**Exercise instructions**
Report the number of lines in the records below that contain the word "EqDecision", and nothing more.
--- START ---
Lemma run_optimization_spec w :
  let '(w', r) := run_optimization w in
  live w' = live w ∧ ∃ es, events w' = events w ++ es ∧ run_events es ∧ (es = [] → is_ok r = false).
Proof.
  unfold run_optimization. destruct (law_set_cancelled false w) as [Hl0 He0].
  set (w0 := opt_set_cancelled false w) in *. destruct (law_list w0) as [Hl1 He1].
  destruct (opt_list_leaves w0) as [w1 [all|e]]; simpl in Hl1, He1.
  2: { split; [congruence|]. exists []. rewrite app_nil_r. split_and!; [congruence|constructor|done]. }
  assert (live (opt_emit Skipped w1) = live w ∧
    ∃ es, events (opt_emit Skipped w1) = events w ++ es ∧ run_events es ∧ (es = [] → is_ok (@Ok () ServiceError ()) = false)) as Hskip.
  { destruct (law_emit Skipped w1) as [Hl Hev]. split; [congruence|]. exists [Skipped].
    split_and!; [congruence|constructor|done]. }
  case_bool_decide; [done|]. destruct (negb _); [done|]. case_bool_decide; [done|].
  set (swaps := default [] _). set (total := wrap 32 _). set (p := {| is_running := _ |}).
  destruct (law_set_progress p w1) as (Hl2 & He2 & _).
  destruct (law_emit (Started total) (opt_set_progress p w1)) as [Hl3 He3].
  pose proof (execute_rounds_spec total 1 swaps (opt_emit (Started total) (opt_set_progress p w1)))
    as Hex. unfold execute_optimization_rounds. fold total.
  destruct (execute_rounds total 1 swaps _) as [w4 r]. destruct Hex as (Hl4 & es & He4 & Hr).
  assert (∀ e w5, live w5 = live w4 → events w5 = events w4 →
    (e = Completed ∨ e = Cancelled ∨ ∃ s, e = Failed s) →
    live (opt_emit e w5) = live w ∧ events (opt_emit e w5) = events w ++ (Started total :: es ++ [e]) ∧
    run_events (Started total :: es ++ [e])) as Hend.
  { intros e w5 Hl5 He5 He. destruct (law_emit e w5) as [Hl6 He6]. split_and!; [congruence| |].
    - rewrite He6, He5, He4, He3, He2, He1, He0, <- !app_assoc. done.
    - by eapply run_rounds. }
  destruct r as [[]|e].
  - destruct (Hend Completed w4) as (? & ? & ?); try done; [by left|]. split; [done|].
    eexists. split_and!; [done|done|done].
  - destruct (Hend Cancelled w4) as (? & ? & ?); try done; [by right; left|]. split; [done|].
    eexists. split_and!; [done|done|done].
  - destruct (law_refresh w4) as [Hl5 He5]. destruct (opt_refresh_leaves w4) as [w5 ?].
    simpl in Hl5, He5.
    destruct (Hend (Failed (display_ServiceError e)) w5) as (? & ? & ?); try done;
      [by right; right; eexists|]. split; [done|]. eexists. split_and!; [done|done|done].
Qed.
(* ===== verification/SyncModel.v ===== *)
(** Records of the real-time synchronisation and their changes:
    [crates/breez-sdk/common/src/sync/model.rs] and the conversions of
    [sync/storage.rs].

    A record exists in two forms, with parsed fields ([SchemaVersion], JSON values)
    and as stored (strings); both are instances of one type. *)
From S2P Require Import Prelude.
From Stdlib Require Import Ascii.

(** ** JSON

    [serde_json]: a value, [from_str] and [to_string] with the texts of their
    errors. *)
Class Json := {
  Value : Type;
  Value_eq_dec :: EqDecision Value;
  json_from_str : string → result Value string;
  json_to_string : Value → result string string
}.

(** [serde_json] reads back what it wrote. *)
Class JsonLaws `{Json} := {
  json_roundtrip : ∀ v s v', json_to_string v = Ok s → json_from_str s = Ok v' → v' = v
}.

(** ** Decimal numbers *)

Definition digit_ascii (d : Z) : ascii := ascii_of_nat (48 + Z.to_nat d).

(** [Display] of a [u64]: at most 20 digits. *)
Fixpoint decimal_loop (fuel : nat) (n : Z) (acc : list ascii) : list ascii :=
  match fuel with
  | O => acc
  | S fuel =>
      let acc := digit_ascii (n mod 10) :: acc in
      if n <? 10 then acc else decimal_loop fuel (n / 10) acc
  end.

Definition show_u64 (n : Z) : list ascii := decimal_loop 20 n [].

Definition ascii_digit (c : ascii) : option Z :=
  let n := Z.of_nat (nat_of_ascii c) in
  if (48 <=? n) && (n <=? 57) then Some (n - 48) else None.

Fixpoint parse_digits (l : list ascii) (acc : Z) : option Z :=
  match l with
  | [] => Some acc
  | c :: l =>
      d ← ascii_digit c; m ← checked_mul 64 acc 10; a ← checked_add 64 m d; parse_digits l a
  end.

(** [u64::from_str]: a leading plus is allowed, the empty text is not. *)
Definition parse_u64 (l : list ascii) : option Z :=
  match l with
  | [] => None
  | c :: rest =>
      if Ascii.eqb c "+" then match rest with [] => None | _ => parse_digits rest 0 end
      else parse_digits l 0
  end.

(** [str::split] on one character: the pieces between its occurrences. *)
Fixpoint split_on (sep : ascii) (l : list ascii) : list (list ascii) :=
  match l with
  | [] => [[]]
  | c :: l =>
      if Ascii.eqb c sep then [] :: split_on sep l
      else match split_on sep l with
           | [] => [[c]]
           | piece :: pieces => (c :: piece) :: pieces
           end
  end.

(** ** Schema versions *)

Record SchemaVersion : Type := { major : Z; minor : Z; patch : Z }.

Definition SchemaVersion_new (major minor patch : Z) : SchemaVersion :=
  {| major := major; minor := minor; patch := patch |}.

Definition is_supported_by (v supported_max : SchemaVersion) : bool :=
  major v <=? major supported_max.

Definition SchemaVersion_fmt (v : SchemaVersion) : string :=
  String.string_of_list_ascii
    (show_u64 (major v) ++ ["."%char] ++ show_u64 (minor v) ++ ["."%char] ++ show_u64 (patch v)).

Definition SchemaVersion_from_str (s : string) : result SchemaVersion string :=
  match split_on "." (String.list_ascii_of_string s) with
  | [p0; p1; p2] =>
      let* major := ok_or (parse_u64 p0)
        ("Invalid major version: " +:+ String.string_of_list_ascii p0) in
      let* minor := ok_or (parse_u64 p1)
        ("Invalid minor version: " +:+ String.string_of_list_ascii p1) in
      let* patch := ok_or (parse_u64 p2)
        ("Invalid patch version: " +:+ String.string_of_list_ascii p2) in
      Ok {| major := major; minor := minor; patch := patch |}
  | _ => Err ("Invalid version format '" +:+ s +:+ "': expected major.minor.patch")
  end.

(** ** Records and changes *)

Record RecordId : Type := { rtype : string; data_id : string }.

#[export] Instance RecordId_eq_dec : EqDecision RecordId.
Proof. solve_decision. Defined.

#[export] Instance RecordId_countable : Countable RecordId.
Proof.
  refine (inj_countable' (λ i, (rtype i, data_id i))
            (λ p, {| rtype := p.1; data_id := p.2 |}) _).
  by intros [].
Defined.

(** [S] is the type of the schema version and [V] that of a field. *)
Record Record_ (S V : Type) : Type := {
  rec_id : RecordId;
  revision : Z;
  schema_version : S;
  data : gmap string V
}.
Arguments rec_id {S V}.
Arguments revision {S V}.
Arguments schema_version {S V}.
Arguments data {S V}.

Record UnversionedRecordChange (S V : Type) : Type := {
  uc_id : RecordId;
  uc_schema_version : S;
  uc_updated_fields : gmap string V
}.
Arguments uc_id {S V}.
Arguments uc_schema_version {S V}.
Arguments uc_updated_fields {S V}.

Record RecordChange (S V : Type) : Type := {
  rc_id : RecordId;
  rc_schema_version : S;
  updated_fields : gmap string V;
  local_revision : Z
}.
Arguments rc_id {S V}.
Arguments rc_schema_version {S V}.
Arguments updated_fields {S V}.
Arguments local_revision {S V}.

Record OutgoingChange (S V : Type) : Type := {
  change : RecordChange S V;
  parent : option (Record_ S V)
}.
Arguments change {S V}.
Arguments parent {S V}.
--- END ---
**Written solution**
2